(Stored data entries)
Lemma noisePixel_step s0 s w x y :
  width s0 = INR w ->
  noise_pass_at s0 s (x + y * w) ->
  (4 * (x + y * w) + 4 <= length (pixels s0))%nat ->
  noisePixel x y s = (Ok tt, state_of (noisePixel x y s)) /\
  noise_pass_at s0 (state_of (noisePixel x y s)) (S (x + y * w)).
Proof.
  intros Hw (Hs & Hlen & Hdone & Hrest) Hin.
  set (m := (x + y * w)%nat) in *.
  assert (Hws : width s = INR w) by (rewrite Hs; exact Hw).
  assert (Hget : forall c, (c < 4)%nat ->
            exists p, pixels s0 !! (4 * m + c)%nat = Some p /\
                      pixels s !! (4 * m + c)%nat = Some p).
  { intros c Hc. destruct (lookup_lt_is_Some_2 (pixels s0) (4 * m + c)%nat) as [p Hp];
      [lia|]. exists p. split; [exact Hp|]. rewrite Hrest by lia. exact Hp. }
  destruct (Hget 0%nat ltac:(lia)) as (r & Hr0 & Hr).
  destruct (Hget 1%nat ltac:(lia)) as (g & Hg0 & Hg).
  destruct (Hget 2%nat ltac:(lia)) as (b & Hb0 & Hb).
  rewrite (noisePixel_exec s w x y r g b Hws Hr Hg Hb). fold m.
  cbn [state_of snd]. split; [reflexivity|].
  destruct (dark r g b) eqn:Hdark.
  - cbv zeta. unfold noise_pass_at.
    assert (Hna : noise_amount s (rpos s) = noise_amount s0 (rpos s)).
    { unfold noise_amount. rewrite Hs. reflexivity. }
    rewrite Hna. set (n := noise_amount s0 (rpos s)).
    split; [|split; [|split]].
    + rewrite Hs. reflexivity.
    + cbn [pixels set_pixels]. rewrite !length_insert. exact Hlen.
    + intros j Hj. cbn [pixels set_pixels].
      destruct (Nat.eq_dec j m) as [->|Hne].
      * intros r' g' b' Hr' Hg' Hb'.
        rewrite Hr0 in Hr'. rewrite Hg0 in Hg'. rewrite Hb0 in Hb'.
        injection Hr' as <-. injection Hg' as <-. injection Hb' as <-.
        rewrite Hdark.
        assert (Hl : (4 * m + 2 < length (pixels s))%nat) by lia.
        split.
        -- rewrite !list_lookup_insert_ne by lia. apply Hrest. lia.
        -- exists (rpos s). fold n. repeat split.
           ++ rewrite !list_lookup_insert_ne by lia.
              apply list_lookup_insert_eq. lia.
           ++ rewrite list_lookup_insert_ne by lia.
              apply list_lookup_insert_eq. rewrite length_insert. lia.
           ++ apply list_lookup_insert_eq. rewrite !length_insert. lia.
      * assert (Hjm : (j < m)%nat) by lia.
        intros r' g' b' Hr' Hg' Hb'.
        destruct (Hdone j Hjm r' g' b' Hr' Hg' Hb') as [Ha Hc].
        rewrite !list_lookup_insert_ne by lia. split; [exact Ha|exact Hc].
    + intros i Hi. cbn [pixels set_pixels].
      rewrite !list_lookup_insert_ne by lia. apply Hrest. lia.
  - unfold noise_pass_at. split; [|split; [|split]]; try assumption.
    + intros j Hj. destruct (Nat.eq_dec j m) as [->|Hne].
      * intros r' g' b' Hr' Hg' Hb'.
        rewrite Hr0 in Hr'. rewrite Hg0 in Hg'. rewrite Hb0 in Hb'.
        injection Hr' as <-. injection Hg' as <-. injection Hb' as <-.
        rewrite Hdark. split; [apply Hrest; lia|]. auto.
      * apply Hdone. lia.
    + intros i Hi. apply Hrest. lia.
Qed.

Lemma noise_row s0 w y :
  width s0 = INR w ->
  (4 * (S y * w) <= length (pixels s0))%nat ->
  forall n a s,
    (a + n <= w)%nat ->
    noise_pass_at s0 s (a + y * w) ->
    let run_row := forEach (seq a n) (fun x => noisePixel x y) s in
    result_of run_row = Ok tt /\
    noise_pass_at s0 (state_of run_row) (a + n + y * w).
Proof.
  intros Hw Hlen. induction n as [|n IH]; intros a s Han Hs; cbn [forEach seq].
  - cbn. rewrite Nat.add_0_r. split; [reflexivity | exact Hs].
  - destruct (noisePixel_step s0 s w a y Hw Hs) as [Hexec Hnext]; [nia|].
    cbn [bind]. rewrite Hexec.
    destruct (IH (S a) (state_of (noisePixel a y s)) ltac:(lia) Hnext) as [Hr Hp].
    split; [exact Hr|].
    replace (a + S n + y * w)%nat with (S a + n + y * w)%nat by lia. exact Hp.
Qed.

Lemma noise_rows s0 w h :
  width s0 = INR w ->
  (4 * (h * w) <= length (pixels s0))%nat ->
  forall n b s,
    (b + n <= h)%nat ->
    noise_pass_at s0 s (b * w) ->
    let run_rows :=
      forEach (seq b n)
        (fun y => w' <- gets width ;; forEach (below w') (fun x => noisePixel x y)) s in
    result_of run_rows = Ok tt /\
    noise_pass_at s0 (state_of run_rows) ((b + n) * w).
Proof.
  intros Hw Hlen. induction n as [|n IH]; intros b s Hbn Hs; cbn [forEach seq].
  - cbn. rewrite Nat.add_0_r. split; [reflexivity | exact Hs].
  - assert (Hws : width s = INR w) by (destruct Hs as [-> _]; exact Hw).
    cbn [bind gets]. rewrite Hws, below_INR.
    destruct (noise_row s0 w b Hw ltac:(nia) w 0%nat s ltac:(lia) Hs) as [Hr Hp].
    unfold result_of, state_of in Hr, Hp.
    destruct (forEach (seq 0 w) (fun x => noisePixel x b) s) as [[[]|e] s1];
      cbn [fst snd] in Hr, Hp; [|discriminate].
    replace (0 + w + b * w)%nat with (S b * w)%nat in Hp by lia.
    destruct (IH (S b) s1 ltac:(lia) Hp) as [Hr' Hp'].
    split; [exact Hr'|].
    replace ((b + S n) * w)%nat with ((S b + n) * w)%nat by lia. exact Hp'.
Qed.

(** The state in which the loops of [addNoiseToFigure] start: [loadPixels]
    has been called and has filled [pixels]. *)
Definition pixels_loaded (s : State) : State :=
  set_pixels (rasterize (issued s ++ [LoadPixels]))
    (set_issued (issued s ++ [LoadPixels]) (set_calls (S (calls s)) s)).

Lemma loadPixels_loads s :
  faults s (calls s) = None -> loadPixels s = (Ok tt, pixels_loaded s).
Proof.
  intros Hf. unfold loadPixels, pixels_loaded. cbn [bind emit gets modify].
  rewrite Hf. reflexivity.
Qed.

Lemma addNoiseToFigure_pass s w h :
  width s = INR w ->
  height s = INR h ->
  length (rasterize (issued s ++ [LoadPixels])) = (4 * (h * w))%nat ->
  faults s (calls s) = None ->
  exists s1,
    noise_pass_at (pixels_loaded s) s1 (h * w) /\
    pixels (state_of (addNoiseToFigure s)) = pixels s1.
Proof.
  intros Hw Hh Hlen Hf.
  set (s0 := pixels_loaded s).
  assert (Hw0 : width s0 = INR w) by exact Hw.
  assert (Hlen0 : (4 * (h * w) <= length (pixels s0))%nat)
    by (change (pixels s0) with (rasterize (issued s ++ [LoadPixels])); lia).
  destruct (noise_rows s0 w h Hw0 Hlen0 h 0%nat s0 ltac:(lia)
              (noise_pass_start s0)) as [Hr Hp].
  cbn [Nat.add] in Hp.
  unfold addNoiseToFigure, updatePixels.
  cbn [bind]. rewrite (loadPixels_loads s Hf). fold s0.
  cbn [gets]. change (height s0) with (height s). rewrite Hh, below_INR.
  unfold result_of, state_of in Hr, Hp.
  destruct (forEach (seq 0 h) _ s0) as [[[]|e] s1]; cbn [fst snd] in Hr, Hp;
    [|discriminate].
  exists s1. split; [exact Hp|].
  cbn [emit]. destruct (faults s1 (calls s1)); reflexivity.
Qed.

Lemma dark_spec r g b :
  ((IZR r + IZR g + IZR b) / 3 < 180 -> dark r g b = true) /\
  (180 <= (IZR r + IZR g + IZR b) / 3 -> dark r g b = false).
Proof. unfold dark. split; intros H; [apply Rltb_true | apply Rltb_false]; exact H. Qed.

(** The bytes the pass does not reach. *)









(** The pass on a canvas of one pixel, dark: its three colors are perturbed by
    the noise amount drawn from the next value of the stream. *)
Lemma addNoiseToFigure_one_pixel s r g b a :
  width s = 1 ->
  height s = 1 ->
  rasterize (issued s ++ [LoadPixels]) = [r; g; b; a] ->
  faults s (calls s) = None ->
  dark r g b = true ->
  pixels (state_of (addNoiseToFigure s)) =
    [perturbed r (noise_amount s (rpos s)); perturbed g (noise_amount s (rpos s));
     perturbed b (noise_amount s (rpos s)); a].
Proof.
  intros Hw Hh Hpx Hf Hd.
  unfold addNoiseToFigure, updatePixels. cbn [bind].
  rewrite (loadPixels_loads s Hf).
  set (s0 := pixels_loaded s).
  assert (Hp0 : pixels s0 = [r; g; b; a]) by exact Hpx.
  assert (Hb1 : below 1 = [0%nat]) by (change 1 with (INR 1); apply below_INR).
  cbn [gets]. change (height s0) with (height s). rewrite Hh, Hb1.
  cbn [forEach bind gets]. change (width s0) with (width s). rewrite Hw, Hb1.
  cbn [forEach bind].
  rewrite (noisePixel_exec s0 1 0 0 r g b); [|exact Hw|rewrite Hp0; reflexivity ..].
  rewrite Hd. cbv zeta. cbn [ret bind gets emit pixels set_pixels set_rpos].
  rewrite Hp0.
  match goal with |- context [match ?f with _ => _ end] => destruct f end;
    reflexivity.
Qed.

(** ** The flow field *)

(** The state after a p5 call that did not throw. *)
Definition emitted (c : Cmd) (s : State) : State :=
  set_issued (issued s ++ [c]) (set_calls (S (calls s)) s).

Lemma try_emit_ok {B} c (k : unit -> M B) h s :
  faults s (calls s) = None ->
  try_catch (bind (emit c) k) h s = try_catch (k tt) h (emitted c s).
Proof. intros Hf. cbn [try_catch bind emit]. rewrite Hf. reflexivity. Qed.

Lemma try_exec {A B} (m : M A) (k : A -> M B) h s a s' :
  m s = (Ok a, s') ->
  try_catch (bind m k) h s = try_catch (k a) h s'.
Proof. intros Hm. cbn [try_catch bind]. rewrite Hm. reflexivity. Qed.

==

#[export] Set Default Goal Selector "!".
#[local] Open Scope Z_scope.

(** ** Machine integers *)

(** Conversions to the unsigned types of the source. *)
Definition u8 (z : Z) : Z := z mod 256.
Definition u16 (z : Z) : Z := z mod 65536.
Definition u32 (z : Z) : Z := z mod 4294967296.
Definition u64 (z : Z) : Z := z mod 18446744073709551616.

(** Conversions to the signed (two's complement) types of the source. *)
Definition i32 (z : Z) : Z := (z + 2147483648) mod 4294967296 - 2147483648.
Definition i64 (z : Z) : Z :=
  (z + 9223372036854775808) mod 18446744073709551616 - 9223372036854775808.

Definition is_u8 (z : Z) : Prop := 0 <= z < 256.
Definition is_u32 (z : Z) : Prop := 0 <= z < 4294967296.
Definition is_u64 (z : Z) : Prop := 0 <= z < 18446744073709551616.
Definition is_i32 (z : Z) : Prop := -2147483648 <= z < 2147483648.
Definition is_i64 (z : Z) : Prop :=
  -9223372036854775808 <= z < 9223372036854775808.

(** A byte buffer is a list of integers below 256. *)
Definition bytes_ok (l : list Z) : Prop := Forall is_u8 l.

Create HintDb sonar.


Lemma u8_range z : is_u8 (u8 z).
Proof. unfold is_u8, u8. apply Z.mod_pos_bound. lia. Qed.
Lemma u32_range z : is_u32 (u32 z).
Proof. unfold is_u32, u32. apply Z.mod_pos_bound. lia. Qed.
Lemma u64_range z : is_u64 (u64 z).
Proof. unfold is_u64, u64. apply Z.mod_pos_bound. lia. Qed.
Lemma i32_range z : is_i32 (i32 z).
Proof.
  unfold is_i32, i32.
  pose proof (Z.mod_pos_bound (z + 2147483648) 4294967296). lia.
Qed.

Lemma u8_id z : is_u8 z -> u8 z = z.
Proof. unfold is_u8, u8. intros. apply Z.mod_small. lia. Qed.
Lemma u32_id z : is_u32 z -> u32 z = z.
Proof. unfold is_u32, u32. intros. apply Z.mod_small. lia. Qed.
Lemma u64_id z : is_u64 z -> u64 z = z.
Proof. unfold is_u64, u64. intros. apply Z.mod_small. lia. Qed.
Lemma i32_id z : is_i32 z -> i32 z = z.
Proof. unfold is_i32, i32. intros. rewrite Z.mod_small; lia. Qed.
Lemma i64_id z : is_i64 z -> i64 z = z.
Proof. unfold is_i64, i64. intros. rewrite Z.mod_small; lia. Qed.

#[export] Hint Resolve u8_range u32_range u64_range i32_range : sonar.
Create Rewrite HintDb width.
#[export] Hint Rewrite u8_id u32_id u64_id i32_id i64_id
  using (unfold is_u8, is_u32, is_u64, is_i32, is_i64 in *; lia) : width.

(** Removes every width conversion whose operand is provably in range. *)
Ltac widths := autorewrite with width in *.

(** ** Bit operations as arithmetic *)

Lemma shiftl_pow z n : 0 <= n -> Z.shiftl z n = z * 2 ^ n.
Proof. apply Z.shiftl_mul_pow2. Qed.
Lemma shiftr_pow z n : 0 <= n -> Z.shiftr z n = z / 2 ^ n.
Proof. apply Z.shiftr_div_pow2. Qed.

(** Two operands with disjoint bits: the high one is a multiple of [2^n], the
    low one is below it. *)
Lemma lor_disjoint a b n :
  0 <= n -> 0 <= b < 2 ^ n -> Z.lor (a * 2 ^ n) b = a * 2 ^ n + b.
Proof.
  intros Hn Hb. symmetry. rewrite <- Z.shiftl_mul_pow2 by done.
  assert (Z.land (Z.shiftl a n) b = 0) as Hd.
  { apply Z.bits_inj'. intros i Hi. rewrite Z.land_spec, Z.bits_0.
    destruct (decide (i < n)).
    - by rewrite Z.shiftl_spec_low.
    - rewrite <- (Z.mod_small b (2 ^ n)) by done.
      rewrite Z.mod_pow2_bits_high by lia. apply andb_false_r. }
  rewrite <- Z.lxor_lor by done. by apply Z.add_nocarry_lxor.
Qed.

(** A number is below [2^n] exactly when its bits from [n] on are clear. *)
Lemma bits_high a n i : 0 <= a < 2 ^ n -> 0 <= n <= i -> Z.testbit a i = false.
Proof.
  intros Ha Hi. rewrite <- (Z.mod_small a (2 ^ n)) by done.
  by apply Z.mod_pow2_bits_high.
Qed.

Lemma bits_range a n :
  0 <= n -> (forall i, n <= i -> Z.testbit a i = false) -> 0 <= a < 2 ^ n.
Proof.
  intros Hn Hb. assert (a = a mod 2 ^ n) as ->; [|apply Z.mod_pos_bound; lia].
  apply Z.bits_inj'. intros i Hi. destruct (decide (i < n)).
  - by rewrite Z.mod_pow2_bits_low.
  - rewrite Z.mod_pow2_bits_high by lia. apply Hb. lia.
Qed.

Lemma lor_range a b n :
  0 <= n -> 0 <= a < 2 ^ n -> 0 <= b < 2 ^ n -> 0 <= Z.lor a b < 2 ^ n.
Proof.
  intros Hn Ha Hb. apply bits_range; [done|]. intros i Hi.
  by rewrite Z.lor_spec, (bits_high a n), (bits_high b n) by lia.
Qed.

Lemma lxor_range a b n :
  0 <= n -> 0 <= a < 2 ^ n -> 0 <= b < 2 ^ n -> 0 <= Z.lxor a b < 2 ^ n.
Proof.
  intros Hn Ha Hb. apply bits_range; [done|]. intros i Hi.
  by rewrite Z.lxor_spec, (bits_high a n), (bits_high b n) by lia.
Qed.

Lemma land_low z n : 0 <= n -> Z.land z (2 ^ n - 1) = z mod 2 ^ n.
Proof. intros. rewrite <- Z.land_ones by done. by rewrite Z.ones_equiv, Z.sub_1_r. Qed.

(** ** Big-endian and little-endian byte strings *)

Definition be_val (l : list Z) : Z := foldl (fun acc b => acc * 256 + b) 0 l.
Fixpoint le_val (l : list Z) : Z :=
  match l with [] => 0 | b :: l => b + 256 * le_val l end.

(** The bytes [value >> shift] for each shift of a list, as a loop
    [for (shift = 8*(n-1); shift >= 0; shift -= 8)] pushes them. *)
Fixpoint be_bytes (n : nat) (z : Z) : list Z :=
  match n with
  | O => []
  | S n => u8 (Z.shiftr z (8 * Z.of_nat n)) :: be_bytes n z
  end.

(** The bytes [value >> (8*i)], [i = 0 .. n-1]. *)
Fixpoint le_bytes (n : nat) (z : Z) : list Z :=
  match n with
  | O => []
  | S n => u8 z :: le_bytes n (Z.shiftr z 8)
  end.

■ Problem to solve ■
Retype exactly the lines of the data above that fall between the line with "Lemma noisePixel_step s0" and the line with "Hj. cbn [pixels set_pixels].", inclusive, and add nothing.

■ Expected output ■
Lemma noisePixel_step s0 s w x y :
  width s0 = INR w ->
  noise_pass_at s0 s (x + y * w) ->
  (4 * (x + y * w) + 4 <= length (pixels s0))%nat ->
  noisePixel x y s = (Ok tt, state_of (noisePixel x y s)) /\
  noise_pass_at s0 (state_of (noisePixel x y s)) (S (x + y * w)).
Proof.
  intros Hw (Hs & Hlen & Hdone & Hrest) Hin.
  set (m := (x + y * w)%nat) in *.
  assert (Hws : width s = INR w) by (rewrite Hs; exact Hw).
  assert (Hget : forall c, (c < 4)%nat ->
            exists p, pixels s0 !! (4 * m + c)%nat = Some p /\
                      pixels s !! (4 * m + c)%nat = Some p).
  { intros c Hc. destruct (lookup_lt_is_Some_2 (pixels s0) (4 * m + c)%nat) as [p Hp];
      [lia|]. exists p. split; [exact Hp|]. rewrite Hrest by lia. exact Hp. }
  destruct (Hget 0%nat ltac:(lia)) as (r & Hr0 & Hr).
  destruct (Hget 1%nat ltac:(lia)) as (g & Hg0 & Hg).
  destruct (Hget 2%nat ltac:(lia)) as (b & Hb0 & Hb).
  rewrite (noisePixel_exec s w x y r g b Hws Hr Hg Hb). fold m.
  cbn [state_of snd]. split; [reflexivity|].
  destruct (dark r g b) eqn:Hdark.
  - cbv zeta. unfold noise_pass_at.
    assert (Hna : noise_amount s (rpos s) = noise_amount s0 (rpos s)).
    { unfold noise_amount. rewrite Hs. reflexivity. }
    rewrite Hna. set (n := noise_amount s0 (rpos s)).
    split; [|split; [|split]].
    + rewrite Hs. reflexivity.
    + cbn [pixels set_pixels]. rewrite !length_insert. exact Hlen.
    + intros j Hj. cbn [pixels set_pixels].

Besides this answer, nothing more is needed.